(Beginning of SOURCE DATA)

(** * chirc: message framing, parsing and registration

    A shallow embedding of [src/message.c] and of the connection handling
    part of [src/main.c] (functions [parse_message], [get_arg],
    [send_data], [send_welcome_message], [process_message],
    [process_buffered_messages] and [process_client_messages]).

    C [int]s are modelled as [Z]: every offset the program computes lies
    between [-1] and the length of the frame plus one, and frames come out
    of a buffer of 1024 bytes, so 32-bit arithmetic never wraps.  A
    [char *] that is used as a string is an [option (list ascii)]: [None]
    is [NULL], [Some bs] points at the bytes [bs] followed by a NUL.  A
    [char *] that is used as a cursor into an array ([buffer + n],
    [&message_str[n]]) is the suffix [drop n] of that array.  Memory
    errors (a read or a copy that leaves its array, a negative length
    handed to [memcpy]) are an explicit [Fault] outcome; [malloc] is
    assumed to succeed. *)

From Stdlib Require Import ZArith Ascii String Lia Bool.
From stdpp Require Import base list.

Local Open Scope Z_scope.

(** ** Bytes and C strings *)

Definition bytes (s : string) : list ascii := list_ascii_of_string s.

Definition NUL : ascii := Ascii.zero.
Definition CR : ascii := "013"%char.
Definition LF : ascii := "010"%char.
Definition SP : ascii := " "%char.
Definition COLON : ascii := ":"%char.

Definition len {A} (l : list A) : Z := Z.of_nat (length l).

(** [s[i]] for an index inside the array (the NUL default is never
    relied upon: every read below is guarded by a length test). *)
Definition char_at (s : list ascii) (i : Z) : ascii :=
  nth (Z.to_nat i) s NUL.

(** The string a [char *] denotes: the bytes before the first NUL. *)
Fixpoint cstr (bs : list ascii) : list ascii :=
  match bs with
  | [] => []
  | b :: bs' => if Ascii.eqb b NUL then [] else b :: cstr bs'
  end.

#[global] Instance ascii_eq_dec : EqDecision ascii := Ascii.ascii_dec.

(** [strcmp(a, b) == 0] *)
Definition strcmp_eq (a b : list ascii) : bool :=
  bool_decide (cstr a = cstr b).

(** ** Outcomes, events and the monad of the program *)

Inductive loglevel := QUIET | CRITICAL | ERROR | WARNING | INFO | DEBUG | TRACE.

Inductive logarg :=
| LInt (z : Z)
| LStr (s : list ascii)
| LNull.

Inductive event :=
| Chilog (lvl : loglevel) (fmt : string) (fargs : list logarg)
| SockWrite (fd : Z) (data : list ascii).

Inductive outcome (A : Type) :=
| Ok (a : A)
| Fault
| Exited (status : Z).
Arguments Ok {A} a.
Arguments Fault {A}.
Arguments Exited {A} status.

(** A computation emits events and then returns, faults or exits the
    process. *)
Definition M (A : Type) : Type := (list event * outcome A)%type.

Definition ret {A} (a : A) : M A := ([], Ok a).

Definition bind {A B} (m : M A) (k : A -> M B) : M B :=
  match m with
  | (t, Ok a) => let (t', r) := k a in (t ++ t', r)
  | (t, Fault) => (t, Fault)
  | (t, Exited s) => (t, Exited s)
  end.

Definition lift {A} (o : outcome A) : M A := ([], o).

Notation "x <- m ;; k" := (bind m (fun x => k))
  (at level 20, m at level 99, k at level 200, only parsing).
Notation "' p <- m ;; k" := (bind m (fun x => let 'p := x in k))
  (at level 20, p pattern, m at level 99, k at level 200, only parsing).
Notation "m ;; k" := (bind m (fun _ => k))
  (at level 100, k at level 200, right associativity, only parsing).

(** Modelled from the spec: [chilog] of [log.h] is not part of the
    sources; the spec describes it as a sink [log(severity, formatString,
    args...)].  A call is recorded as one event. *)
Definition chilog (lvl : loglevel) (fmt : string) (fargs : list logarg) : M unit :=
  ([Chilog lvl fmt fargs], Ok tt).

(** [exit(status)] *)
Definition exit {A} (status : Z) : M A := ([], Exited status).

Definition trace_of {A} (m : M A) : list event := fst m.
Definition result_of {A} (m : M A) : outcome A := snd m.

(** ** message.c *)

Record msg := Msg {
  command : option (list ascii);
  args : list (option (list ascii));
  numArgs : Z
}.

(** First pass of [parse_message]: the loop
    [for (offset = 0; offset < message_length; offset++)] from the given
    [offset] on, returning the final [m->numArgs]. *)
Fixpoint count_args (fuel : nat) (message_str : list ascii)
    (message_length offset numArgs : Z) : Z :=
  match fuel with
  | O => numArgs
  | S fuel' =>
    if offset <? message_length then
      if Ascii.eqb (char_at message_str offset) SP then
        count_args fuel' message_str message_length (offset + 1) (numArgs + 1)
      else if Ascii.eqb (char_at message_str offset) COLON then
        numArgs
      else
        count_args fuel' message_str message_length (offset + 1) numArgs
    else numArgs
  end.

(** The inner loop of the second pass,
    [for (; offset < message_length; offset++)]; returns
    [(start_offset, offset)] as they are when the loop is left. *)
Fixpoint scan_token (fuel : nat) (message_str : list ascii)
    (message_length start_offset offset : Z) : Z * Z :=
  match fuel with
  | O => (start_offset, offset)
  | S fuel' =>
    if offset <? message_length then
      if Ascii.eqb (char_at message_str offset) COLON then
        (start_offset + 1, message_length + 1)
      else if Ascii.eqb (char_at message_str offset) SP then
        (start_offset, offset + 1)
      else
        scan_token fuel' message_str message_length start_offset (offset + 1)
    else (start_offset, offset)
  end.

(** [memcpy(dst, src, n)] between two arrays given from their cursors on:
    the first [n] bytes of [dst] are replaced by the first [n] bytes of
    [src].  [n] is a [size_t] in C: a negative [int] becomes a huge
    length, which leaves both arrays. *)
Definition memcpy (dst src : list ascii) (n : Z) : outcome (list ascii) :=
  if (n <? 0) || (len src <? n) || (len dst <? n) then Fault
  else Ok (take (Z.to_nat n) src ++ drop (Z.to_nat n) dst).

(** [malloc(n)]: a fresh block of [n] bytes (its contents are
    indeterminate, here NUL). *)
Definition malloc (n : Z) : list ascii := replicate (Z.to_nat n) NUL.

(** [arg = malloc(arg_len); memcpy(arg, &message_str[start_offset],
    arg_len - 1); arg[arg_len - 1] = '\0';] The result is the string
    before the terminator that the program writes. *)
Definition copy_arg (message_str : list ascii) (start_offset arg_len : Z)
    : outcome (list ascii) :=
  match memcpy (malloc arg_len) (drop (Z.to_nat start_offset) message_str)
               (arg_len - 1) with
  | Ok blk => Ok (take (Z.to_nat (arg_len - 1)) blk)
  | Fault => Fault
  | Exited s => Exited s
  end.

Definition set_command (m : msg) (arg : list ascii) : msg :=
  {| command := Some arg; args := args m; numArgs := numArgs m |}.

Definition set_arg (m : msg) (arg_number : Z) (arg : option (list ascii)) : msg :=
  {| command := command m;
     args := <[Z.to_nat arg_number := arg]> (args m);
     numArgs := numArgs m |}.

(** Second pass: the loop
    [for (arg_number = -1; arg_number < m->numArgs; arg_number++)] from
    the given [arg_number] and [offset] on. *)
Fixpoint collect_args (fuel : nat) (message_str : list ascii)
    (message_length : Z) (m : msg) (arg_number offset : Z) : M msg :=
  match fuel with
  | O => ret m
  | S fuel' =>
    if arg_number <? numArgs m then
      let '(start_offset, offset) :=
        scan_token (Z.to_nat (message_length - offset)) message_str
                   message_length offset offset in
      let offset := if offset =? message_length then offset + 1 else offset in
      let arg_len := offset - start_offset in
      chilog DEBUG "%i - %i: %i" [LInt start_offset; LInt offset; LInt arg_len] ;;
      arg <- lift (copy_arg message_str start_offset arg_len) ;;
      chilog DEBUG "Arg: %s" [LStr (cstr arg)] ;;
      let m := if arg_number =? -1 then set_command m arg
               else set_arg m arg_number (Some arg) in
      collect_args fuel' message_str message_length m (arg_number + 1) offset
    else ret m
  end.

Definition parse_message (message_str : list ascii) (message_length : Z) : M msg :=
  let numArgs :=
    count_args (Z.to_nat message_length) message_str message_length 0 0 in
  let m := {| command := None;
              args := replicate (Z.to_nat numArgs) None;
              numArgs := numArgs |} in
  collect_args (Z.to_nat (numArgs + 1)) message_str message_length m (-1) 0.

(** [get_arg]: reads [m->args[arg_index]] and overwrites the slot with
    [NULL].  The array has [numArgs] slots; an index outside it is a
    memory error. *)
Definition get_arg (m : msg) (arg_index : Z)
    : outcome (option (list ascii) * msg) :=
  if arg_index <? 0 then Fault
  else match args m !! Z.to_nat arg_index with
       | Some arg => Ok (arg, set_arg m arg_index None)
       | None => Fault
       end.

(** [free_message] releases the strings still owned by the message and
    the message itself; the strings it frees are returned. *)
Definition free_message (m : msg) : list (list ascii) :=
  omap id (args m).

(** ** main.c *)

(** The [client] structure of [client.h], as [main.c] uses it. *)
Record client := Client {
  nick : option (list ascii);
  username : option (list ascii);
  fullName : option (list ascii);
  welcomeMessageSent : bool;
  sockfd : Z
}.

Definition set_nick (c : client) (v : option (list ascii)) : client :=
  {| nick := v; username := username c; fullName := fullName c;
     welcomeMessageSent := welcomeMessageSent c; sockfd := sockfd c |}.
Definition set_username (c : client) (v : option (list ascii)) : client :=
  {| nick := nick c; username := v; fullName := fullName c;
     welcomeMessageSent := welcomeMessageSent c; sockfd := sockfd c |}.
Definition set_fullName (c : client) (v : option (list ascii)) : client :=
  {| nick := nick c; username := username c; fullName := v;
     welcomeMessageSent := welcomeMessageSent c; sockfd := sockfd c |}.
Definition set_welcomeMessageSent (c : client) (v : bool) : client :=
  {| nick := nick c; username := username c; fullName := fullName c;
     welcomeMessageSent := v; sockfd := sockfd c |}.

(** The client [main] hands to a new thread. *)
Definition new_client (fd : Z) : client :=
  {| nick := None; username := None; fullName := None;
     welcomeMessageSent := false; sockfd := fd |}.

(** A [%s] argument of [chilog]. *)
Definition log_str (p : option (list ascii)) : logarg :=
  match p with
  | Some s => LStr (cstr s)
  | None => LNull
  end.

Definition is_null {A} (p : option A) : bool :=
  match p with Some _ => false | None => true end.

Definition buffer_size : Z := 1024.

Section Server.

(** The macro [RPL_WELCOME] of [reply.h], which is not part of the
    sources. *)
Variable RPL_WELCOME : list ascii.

(End of SOURCE DATA)

Which lines above include the word "cstr"? Show each one.

RESPONSE:
Fixpoint cstr (bs : list ascii) : list ascii :=
  | b :: bs' => if Ascii.eqb b NUL then [] else b :: cstr bs'
  bool_decide (cstr a = cstr b).
      chilog DEBUG "Arg: %s" [LStr (cstr arg)] ;;
  | Some s => LStr (cstr s)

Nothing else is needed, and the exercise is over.